That applies to taxes relating to resources and pollution, it also applies to corporate income taxes. Thus, the shift to be made in terms of tax is broad and comprehensive.
This is according to Marga Hoek, author of The Trillion Dollar Shift, who touches below on carbon pricing and rewarding social & positive economic behaviour.
The current tax, law and legislation systems frustrate sustainable business cases and the scaling up of sustainable solutions. Real change towards fair pricing and fair tax will involve a combination of both public regulation and tax shifts on the one hand and commercial pressure on the other hand.
Additionally, it is important to note that not all societal needs are a capsulated business case. Infrastructure, for instance, is a domain where we desperately need public participation, investment, and for business to get involved.
Not all societal needs are a business case
Regarding tax and legislation, it can be said that we are playing a new game, but with the same rules in place from a former game. This simply does not work, nor is it fair for those who play the new game, and it also empowers the ones with the interest to keep the old game going. The most crucial factor holding us back is that we barely put a price on a wide range of resources and pollution. In contrast, we subsidize the use of various finite resources. The value of resource subsidies globally is estimated at over US $1 trillion a year.
Bear in mind that resources and pollution, especially CO2, come with a price both societally and economically. The impact air pollution has on health is huge and creates huge costs. The impact of climate change due to CO2 emissions is also extensive societally, environmentally, and economically. Resources are not free, and we do pay the price for resources getting scarce. Throughout the world, fossil energy, for instance, is still being heavily subsidized. Therefore, it is important and truthfully transparent to monetize externalities if we want to give sustainability a fair chance and achieve the Global Goals. Including externalities in accounting brings an immensely positive impact on both the world and sustainable business. The business case of sustainable solutions will improve because of internalizing costs between 8% to 92%.
Removing subsidies, and pricing current externalities, would accelerate the growth of business solutions to the UN’s Sustainable Development Goals (SDGs) beyond any comparison. Long-term orientated businesses, committed to the SDGs, are urging carbon pricing at global conventions, initiatives and policy negotiations. It is fair to say that it is not a matter of if, but when, carbon pricing will happen and subsidies will cease to exist.

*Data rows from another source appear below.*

(** * A shallow embedding of [src/model.py]

    The module builds a capacitated vehicle routing formulation, hands it
    to an external routing library, and decodes the assignment that comes
    back into per-vehicle stop sequences.  The routing library is not part
    of the repository: it is represented by a record of operations
    ([Ortools]) that [solve] is parameterised over, and every property that
    depends on how the library behaves takes that behaviour as an explicit
    hypothesis.  The library's constructors and its search are taken to
    return normally on every argument: what the library does with an
    exception that one of the callbacks raises while the search runs is not
    modelled.

    The first part of the file holds the definitions, the second part the
    properties. *)

From Stdlib Require Import String ZArith List Lia Bool Sorted FinFun.
From Stdlib Require Import DecimalString Ascii.
Import ListNotations.
Open Scope Z_scope.

Set Implicit Arguments.

(** ** The fragment of the Python runtime that the module relies on *)

Module Py.

(** The exceptions the module's own statements can raise once the arguments
    are well typed: an out-of-range subscript, and an integer too large to
    convert to a float. *)
Inductive exn : Type :=
| IndexError
| OverflowError.

(** Outcome of running a block: a value, an exception, or a loop that was
    still running when the step budget ended ([while True] has no bound of
    its own). *)
Inductive result (A : Type) : Type :=
| Ok (a : A)
| Raise (e : exn)
| OutOfFuel.

Arguments Ok {A} a.
Arguments Raise {A} e.
Arguments OutOfFuel {A}.

Definition bind {A B : Type} (c : result A) (k : A -> result B) : result B :=
  match c with
  | Ok a => k a
  | Raise e => Raise e
  | OutOfFuel => OutOfFuel
  end.

(** [len(l)] *)
Definition len {A : Type} (l : list A) : Z := Z.of_nat (length l).

(** [l[i]]: a negative subscript counts from the end of the list. *)
Definition index {A : Type} (l : list A) (i : Z) : result A :=
  let j := if i <? 0 then i + len l else i in
  if j <? 0 then Raise IndexError
  else match nth_error l (Z.to_nat j) with
       | Some x => Ok x
       | None => Raise IndexError
       end.

(** [range(n)]; empty when [n <= 0]. *)
Definition range (n : Z) : list Z := map Z.of_nat (seq 0 (Z.to_nat n)).

(** [l[1:]] *)
Definition tail {A : Type} (l : list A) : list A := tl l.

(** Truth value of an optional integer argument: [None] and [0] are
    both falsy. *)
Definition truthy (o : option Z) : bool :=
  match o with
  | None => false
  | Some n => negb (n =? 0)
  end.

(** [n.bit_length()] *)
Definition bit_length (n : Z) : Z :=
  if n =? 0 then 0 else Z.log2 (Z.abs n) + 1.

(** [n >= 0] rounded to a multiple of [2^k], ties to the even multiple. *)
Definition round_half_even (n k : Z) : Z :=
  if k <=? 0 then n
  else
    let q := Z.shiftr n k in
    let r := n - Z.shiftl q k in
    let half := Z.shiftl 1 (k - 1) in
    let q' := if r <? half then q
              else if half <? r then q + 1
              else if Z.even q then q else q + 1 in
    Z.shiftl q' k.

(** Rounding to the 53 significant bits of a double. *)
Definition round53 (x : Z) : Z :=
  Z.sgn x * round_half_even (Z.abs x) (bit_length x - 53).

(** [int(d * 0.75)] for an integer [d]: [d] is converted to the nearest
    double, which fails when that double would reach [2^1024]; the product
    with [0.75], exactly three quarters of that double, is rounded to a
    double again; [int] truncates towards zero. *)
Definition int_mul_075 (d : Z) : result Z :=
  let f := round53 d in
  if 1024 <? bit_length f then Raise OverflowError
  else Ok (Z.quot (round53 (3 * f)) 4).

End Py.

Import Py.

Notation "x <- c ;; k" := (bind c (fun x => k))
  (at level 61, c at next level, right associativity).

(** ** The interface of the routing library *)

(** [pywrapcp.RoutingIndexManager] *)
Record RoutingIndexManager : Type := {
  IndexToNode : Z -> Z;
  GetNumberOfNodes : Z;
  GetNumberOfVehicles : Z;
  GetStartIndex : Z -> Z;
  GetEndIndex : Z -> Z
}.

(** [pywrapcp.RoutingModel], the read-only part. *)
Record RoutingModel : Type := {
  Size : Z;
  vehicles : Z;
  Start : Z -> Z;
  End : Z -> Z;
  IsEnd : Z -> bool
}.

(** An assignment is read only through
    [assignment.Value(model.NextVar(idx))]. *)
Record Assignment : Type := { NextValue : Z -> Z }.

(** A registered transit callback: [RegisterTransitCallback] takes a function
    of the two positions of an arc, [RegisterUnaryTransitCallback] a function
    of the position the arc leaves. *)
Inductive TransitCallback : Type :=
| Transit (f : Z -> Z -> result Z)
| UnaryTransit (f : Z -> result Z).

Definition transit (cb : TransitCallback) (i j : Z) : result Z :=
  match cb with
  | Transit f => f i j
  | UnaryTransit f => f i
  end.

(** The arguments of one [AddDimensionWithVehicleCapacity] call. *)
Record Dimension : Type := {
  evaluator : TransitCallback;
  slack_max : Z;
  vehicle_capacities : list Z;
  fix_start_cumul_to_zero : bool;
  name : string
}.

(** The arguments of one [SetCumulVarSoftUpperBound] call. *)
Record SoftUpperBound : Type := {
  position : Z;
  upper_bound : Z;
  coefficient : Z
}.

Inductive FirstSolutionStrategy : Type :=
| AUTOMATIC
| PATH_CHEAPEST_ARC.

Record SearchParameters : Type := {
  first_solution_strategy : FirstSolutionStrategy;
  time_limit_seconds : Z
}.

(** Everything [solve] has told the library by the time it starts the
    search. *)
Record Formulation : Type := {
  the_manager : RoutingIndexManager;
  the_model : RoutingModel;
  arc_cost_evaluator : TransitCallback;
  distance_dimension : Dimension;
  capacity_dimension : Dimension;
  distance_soft_upper_bounds : list SoftUpperBound;
  search_parameters : SearchParameters
}.

(** The library itself: the two constructors and the search.  The search is
    taken as a function of what it was given. *)
Record Ortools : Type := {
  NewRoutingIndexManager : Z -> Z -> Z -> RoutingIndexManager;
  NewRoutingModel : RoutingIndexManager -> RoutingModel;
  SolveWithParameters : Formulation -> option Assignment
}.

(** ** Data of the module *)

Module Node.
(** An element of [nodes]; only [.lat] and [.lon] are read. *)
Record t (coord : Type) : Type := { lat : coord; lon : coord }.
End Node.

(** [namedtuple("Stop", ["idx", "lat", "lon", "demand", "dist"])] *)
Record Stop (coord : Type) : Type := STOP {
  idx : Z;
  lat : coord;
  lon : coord;
  demand : Z;
  dist : Z
}.

(** The parameters of [solve]. *)
Record Args (coord : Type) : Type := {
  nodes : list (Node.t coord);
  distance_matrix : list (list Z);
  demand_arg : list Z;
  depot_index : Z;
  vehicle_cap : Z;
  num_vehicles : option Z;
  distance_constraint_int : Z;
  soft_distance_constrint_int : option Z;
  soft_distance_penalty : Z;
  max_search_seconds : Z
}.

(** A call that leaves every optional parameter at its default. *)
Definition default_args (coord : Type) (nodes : list (Node.t coord))
    (distance_matrix : list (list Z)) (demand : list Z) : Args coord :=
  {| nodes := nodes;
     distance_matrix := distance_matrix;
     demand_arg := demand;
     depot_index := 0;
     vehicle_cap := 26;
     num_vehicles := None;
     distance_constraint_int := 100000;
     soft_distance_constrint_int := None;
     soft_distance_penalty := 100000;
     max_search_seconds := 5 |}.

(** The same call with another [demand], [num_vehicles] or
    [soft_distance_constrint_int]. *)
Definition with_demand (coord : Type) (d : list Z) (a : Args coord)
    : Args coord :=
  {| nodes := nodes a;
     distance_matrix := distance_matrix a;
     demand_arg := d;
     depot_index := depot_index a;
     vehicle_cap := vehicle_cap a;
     num_vehicles := num_vehicles a;
     distance_constraint_int := distance_constraint_int a;
     soft_distance_constrint_int := soft_distance_constrint_int a;
     soft_distance_penalty := soft_distance_penalty a;
     max_search_seconds := max_search_seconds a |}.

MovinG away from taxing labour, to tax resources and pollution
Aligning with the SDGs means a shift in the tax paradigm. Moving away from taxing labour, and moving towards taxing resources and pollution. When you think about it, it is actually strange to tax labour, which is one of the SDGs (SDG 8: Decent Work and Economic Growth), rather than taxing resources and pollution, which is irreversibly harming the world, societies and the SDGs.
For business, there is an urgent need to “begin with the end in mind,” to quote Stephen Covey. But it holds true and should actually be a mantra to the achievement of the SDGs by 2030. Businesses and investors can see what is coming down the road. They can anticipate a tax shift, provide moral leadership by supporting the lobby for it no matter the country they operate in, actively engage in carbon disclosure projects, and use a price on carbon, pollution and resources in their own strategic thinking, budgeting and prioritizing. It will strengthen the future of the business as well as the world we live in.